** Input data follows **

Lemma dataReq_effect (c : CEMILData) (w : world U)
      (pre post : list env_step) (r : Result) :
  Forall (fun e => keeps_waiting e = true) pre →
  let ref := length (transmissions w) in
  let c' := set_sourceAddress (_individualAddress w) c in
  ∃ w', dataReq (pre ++ Some (false, r) :: post) c w = Some (Ret r, c', w')
        ∧ _outQueue w' = _outQueue w ++ [(ref, priority c)]
        ∧ transmissions w' !! ref
          = Some {| payload := c'; waitConfirm := false;
                    result := r; held := false |}
        ∧ (∀ i, i ≠ ref → transmissions w' !! i = transmissions w !! i)
        ∧ _individualAddress w' = _individualAddress w
        ∧ _ldl w' = _ldl w
        ∧ indications w' = indications w.
Proof.
  intros Hk. cbv zeta.
  destruct (L_DataServiceProofs.dataReq_send_spec c w)
    as (w1 & Es & Ht1 & Hq1 & Hia1 & Hl1 & Hr1 & Hi1 & Hu1).
  cbv zeta in Es.
  assert (Hlk : transmissions w1 !! length (transmissions w)
                = Some (set_held true (new_Transmission
                          (set_sourceAddress (_individualAddress w) c)))).
  { rewrite Ht1. apply list_lookup_middle. reflexivity. }
  destruct (L_DataServiceProofs.wait_confirm_returns
              (length (transmissions w)) r post pre w1 _ Hlk eq_refl Hk)
    as (w2 & Ew & (Hia & Hq & Hl & Hrn & Hlg & Hi & Hu) & Hr & Ho).
  unfold dataReq. rewrite Es, Ew.
  unfold dataReq_return, update_Transmission, get_Transmission, bind, modify, get.
  simpl. rewrite list_lookup_alter_eq, Hr. simpl.
  eexists. split; [reflexivity|]. simpl.
  rewrite list_lookup_alter_eq, Hr. simpl.
  repeat split; try congruence.
  intros i Hne. rewrite list_lookup_alter_ne by done. rewrite (Ho i Hne), Ht1.
  destruct (decide (i < length (transmissions w))%nat).
  - by rewrite lookup_app_l.
  - rewrite !lookup_ge_None_2; [done|lia|rewrite length_app; simpl; lia].
Qed.

Lemma lookup_length_S {A} (l : list A) n x :
  l !! n = Some x → l !! S n = None → length l = S n.
Proof.
  intros H1%lookup_lt_Some H2%lookup_ge_None. lia.
Qed.

End Requests.

(** X12: two requests made one after the other are wrapped in two distinct
    transmissions, queued in the order of the calls, each under its frame's
    priority; the second call leaves the transmission of the first, with its
    result, as it was, and both frames carry the service's address. *)
Theorem dataReq_twice_queues_in_call_order
        {U : Type} (c1 c2 : CEMILData) (w : world U)
        (pre1 post1 pre2 post2 : list env_step) (r1 r2 : Result) :
  Forall (fun e => keeps_waiting e = true) pre1 →
  Forall (fun e => keeps_waiting e = true) pre2 →
  let n := length (transmissions w) in
  let c1' := set_sourceAddress (_individualAddress w) c1 in
  let c2' := set_sourceAddress (_individualAddress w) c2 in
  ∃ w1 w2,
    dataReq (pre1 ++ Some (false, r1) :: post1) c1 w = Some (Ret r1, c1', w1)
    ∧ dataReq (pre2 ++ Some (false, r2) :: post2) c2 w1 = Some (Ret r2, c2', w2)
    ∧ _outQueue w2 = _outQueue w ++ [(n, priority c1); (S n, priority c2)]
    ∧ transmissions w2 !! n
      = Some {| payload := c1'; waitConfirm := false; result := r1; held := false |}
    ∧ transmissions w2 !! S n
      = Some {| payload := c2'; waitConfirm := false; result := r2; held := false |}
    ∧ ∀ i, (i < n)%nat → transmissions w2 !! i = transmissions w !! i.
Proof.
  intros Hk1 Hk2. cbv zeta.
  destruct (dataReq_effect c1 w pre1 post1 r1 Hk1)
    as (w1 & E1 & Hq1 & Ht1 & Ho1 & Hia1 & _).
  assert (Hlen : length (transmissions w1) = S (length (transmissions w))).
  { eapply lookup_length_S; [exact Ht1|].
    rewrite Ho1 by lia. apply lookup_ge_None. lia. }
  destruct (dataReq_effect c2 w1 pre2 post2 r2 Hk2)
    as (w2 & E2 & Hq2 & Ht2 & Ho2 & _).
  rewrite Hlen, Hia1 in *.
  exists w1, w2. split; [exact E1|]. split; [exact E2|].
  split; [by rewrite Hq2, Hq1, <- app_assoc|].
  split; [rewrite Ho2 by lia; exact Ht1|].
  split; [exact Ht2|].
  intros i Hi. rewrite Ho2 by lia. apply Ho1. lia.
Qed.

Lemma dataReq_twice_queues_in_call_order_witness :
  Forall (fun e => keeps_waiting e = true) [None]
  ∧ Forall (fun e => keeps_waiting e = true) ([] : list env_step)
  ∧ ∃ w1 w2,
      dataReq ([None] ++ [Some (false, TIMEOUT)]) request service
      = Some (Ret TIMEOUT, set_sourceAddress 0x1101 request, w1)
      ∧ dataReq ([] ++ [Some (false, OK)]) foreign_ind w1
        = Some (Ret OK, set_sourceAddress 0x1101 foreign_ind, w2)
      ∧ _outQueue w2 = [(0%nat, priority request); (1%nat, priority foreign_ind)].
Proof.
  assert (H1 : Forall (fun e => keeps_waiting e = true) [None])
    by (repeat constructor).
  assert (H2 : Forall (fun e => keeps_waiting e = true) ([] : list env_step))
    by constructor.
  split; [exact H1|]. split; [exact H2|].
  destruct (dataReq_twice_queues_in_call_order request foreign_ind service
              [None] [] [] [] TIMEOUT OK H1 H2) as (w1 & w2 & E1 & E2 & Hq & _).
  exists w1, w2. split; [exact E1|]. split; [exact E2|]. exact Hq.
Defined.

End L_DataServiceExtra.

(** ** The multicast sockets: construction *)

Module MulticastSocketExtra.
Import MulticastSocket MulticastSocketSpec MulticastSocketReceive.



(** X16: a receive socket is refused for an address whose first octet is
    outside 224..239: the constructor raises [McastSockValueError] before it
    sets an option, binds or joins anything. *)
Theorem receive_socket_rejects_non_multicast
        (os_supports : sockopt -> bool) (os_bind : string * Z -> bool)
        (inet_aton : string -> res octets)
        (os_set_if : octets -> bool) (os_join : octets * Z -> bool)
        (localAddr mcastAddr : string) (mcastPort timeout ttl loop : Z)
        (a : octets) (s : receive_socket) :
  inet_aton mcastAddr = Ret a →
  ¬ (224 <= byte2int a < 240) →
  MulticastSocketReceive__init__ os_supports os_bind inet_aton os_set_if os_join
    localAddr mcastAddr mcastPort timeout ttl loop s
  = (Exc (Exn "McastSockValueError"), s).
Proof.
  intros Ha Hout.
  unfold MulticastSocketReceive__init__, aton, bind. rewrite Ha. unfold ret.
  rewrite (bool_decide_eq_false_2 _ Hout). reflexivity.
Qed.

Lemma receive_socket_rejects_non_multicast_witness :
  aton_table "240.0.0.1" = Ret (240, 0, 0, 1)
  ∧ ¬ (224 <= byte2int (240, 0, 0, 1) < 240)
  ∧ MulticastSocketReceive__init__ os_any bind_ok aton_table
      (fun _ => true) (fun _ => true)
      "192.168.1.10" "240.0.0.1" 3671 default_timeout default_ttl default_loop
      fresh_receive
    = (Exc (Exn "McastSockValueError"), fresh_receive).
Proof.
  assert (H : ¬ (224 <= byte2int (240, 0, 0, 1) < 240)) by (unfold byte2int; simpl; lia).
  split; [reflexivity|]. split; [exact H|].
  exact (receive_socket_rejects_non_multicast os_any bind_ok aton_table
           (fun _ => true) (fun _ => true)
           "192.168.1.10" "240.0.0.1" 3671 default_timeout default_ttl default_loop
           (240, 0, 0, 1) fresh_receive eq_refl H).
Defined.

** End of Input data **

Word for word, give back all of the records.

• **Completed task**:
Lemma dataReq_effect (c : CEMILData) (w : world U)
      (pre post : list env_step) (r : Result) :
  Forall (fun e => keeps_waiting e = true) pre →
  let ref := length (transmissions w) in
  let c' := set_sourceAddress (_individualAddress w) c in
  ∃ w', dataReq (pre ++ Some (false, r) :: post) c w = Some (Ret r, c', w')
        ∧ _outQueue w' = _outQueue w ++ [(ref, priority c)]
        ∧ transmissions w' !! ref
          = Some {| payload := c'; waitConfirm := false;
                    result := r; held := false |}
        ∧ (∀ i, i ≠ ref → transmissions w' !! i = transmissions w !! i)
        ∧ _individualAddress w' = _individualAddress w
        ∧ _ldl w' = _ldl w
        ∧ indications w' = indications w.
Proof.
  intros Hk. cbv zeta.
  destruct (L_DataServiceProofs.dataReq_send_spec c w)
    as (w1 & Es & Ht1 & Hq1 & Hia1 & Hl1 & Hr1 & Hi1 & Hu1).
  cbv zeta in Es.
  assert (Hlk : transmissions w1 !! length (transmissions w)
                = Some (set_held true (new_Transmission
                          (set_sourceAddress (_individualAddress w) c)))).
  { rewrite Ht1. apply list_lookup_middle. reflexivity. }
  destruct (L_DataServiceProofs.wait_confirm_returns
              (length (transmissions w)) r post pre w1 _ Hlk eq_refl Hk)
    as (w2 & Ew & (Hia & Hq & Hl & Hrn & Hlg & Hi & Hu) & Hr & Ho).
  unfold dataReq. rewrite Es, Ew.
  unfold dataReq_return, update_Transmission, get_Transmission, bind, modify, get.
  simpl. rewrite list_lookup_alter_eq, Hr. simpl.
  eexists. split; [reflexivity|]. simpl.
  rewrite list_lookup_alter_eq, Hr. simpl.
  repeat split; try congruence.
  intros i Hne. rewrite list_lookup_alter_ne by done. rewrite (Ho i Hne), Ht1.
  destruct (decide (i < length (transmissions w))%nat).
  - by rewrite lookup_app_l.
  - rewrite !lookup_ge_None_2; [done|lia|rewrite length_app; simpl; lia].
Qed.

Lemma lookup_length_S {A} (l : list A) n x :
  l !! n = Some x → l !! S n = None → length l = S n.
Proof.
  intros H1%lookup_lt_Some H2%lookup_ge_None. lia.
Qed.

End Requests.

(** X12: two requests made one after the other are wrapped in two distinct
    transmissions, queued in the order of the calls, each under its frame's
    priority; the second call leaves the transmission of the first, with its
    result, as it was, and both frames carry the service's address. *)
Theorem dataReq_twice_queues_in_call_order
        {U : Type} (c1 c2 : CEMILData) (w : world U)
        (pre1 post1 pre2 post2 : list env_step) (r1 r2 : Result) :
  Forall (fun e => keeps_waiting e = true) pre1 →
  Forall (fun e => keeps_waiting e = true) pre2 →
  let n := length (transmissions w) in
  let c1' := set_sourceAddress (_individualAddress w) c1 in
  let c2' := set_sourceAddress (_individualAddress w) c2 in
  ∃ w1 w2,
    dataReq (pre1 ++ Some (false, r1) :: post1) c1 w = Some (Ret r1, c1', w1)
    ∧ dataReq (pre2 ++ Some (false, r2) :: post2) c2 w1 = Some (Ret r2, c2', w2)
    ∧ _outQueue w2 = _outQueue w ++ [(n, priority c1); (S n, priority c2)]
    ∧ transmissions w2 !! n
      = Some {| payload := c1'; waitConfirm := false; result := r1; held := false |}
    ∧ transmissions w2 !! S n
      = Some {| payload := c2'; waitConfirm := false; result := r2; held := false |}
    ∧ ∀ i, (i < n)%nat → transmissions w2 !! i = transmissions w !! i.
Proof.
  intros Hk1 Hk2. cbv zeta.
  destruct (dataReq_effect c1 w pre1 post1 r1 Hk1)
    as (w1 & E1 & Hq1 & Ht1 & Ho1 & Hia1 & _).
  assert (Hlen : length (transmissions w1) = S (length (transmissions w))).
  { eapply lookup_length_S; [exact Ht1|].
    rewrite Ho1 by lia. apply lookup_ge_None. lia. }
  destruct (dataReq_effect c2 w1 pre2 post2 r2 Hk2)
    as (w2 & E2 & Hq2 & Ht2 & Ho2 & _).
  rewrite Hlen, Hia1 in *.
  exists w1, w2. split; [exact E1|]. split; [exact E2|].
  split; [by rewrite Hq2, Hq1, <- app_assoc|].
  split; [rewrite Ho2 by lia; exact Ht1|].
  split; [exact Ht2|].
  intros i Hi. rewrite Ho2 by lia. apply Ho1. lia.
Qed.

Lemma dataReq_twice_queues_in_call_order_witness :
  Forall (fun e => keeps_waiting e = true) [None]
  ∧ Forall (fun e => keeps_waiting e = true) ([] : list env_step)
  ∧ ∃ w1 w2,
      dataReq ([None] ++ [Some (false, TIMEOUT)]) request service
      = Some (Ret TIMEOUT, set_sourceAddress 0x1101 request, w1)
      ∧ dataReq ([] ++ [Some (false, OK)]) foreign_ind w1
        = Some (Ret OK, set_sourceAddress 0x1101 foreign_ind, w2)
      ∧ _outQueue w2 = [(0%nat, priority request); (1%nat, priority foreign_ind)].
Proof.
  assert (H1 : Forall (fun e => keeps_waiting e = true) [None])
    by (repeat constructor).
  assert (H2 : Forall (fun e => keeps_waiting e = true) ([] : list env_step))
    by constructor.
  split; [exact H1|]. split; [exact H2|].
  destruct (dataReq_twice_queues_in_call_order request foreign_ind service
              [None] [] [] [] TIMEOUT OK H1 H2) as (w1 & w2 & E1 & E2 & Hq & _).
  exists w1, w2. split; [exact E1|]. split; [exact E2|]. exact Hq.
Defined.

End L_DataServiceExtra.

(** ** The multicast sockets: construction *)

Module MulticastSocketExtra.
Import MulticastSocket MulticastSocketSpec MulticastSocketReceive.



(** X16: a receive socket is refused for an address whose first octet is
    outside 224..239: the constructor raises [McastSockValueError] before it
    sets an option, binds or joins anything. *)
Theorem receive_socket_rejects_non_multicast
        (os_supports : sockopt -> bool) (os_bind : string * Z -> bool)
        (inet_aton : string -> res octets)
        (os_set_if : octets -> bool) (os_join : octets * Z -> bool)
        (localAddr mcastAddr : string) (mcastPort timeout ttl loop : Z)
        (a : octets) (s : receive_socket) :
  inet_aton mcastAddr = Ret a →
  ¬ (224 <= byte2int a < 240) →
  MulticastSocketReceive__init__ os_supports os_bind inet_aton os_set_if os_join
    localAddr mcastAddr mcastPort timeout ttl loop s
  = (Exc (Exn "McastSockValueError"), s).
Proof.
  intros Ha Hout.
  unfold MulticastSocketReceive__init__, aton, bind. rewrite Ha. unfold ret.
  rewrite (bool_decide_eq_false_2 _ Hout). reflexivity.
Qed.

Lemma receive_socket_rejects_non_multicast_witness :
  aton_table "240.0.0.1" = Ret (240, 0, 0, 1)
  ∧ ¬ (224 <= byte2int (240, 0, 0, 1) < 240)
  ∧ MulticastSocketReceive__init__ os_any bind_ok aton_table
      (fun _ => true) (fun _ => true)
      "192.168.1.10" "240.0.0.1" 3671 default_timeout default_ttl default_loop
      fresh_receive
    = (Exc (Exn "McastSockValueError"), fresh_receive).
Proof.
  assert (H : ¬ (224 <= byte2int (240, 0, 0, 1) < 240)) by (unfold byte2int; simpl; lia).
  split; [reflexivity|]. split; [exact H|].
  exact (receive_socket_rejects_non_multicast os_any bind_ok aton_table
           (fun _ => true) (fun _ => true)
           "192.168.1.10" "240.0.0.1" 3671 default_timeout default_ttl default_loop
           (240, 0, 0, 1) fresh_receive eq_refl H).
Defined.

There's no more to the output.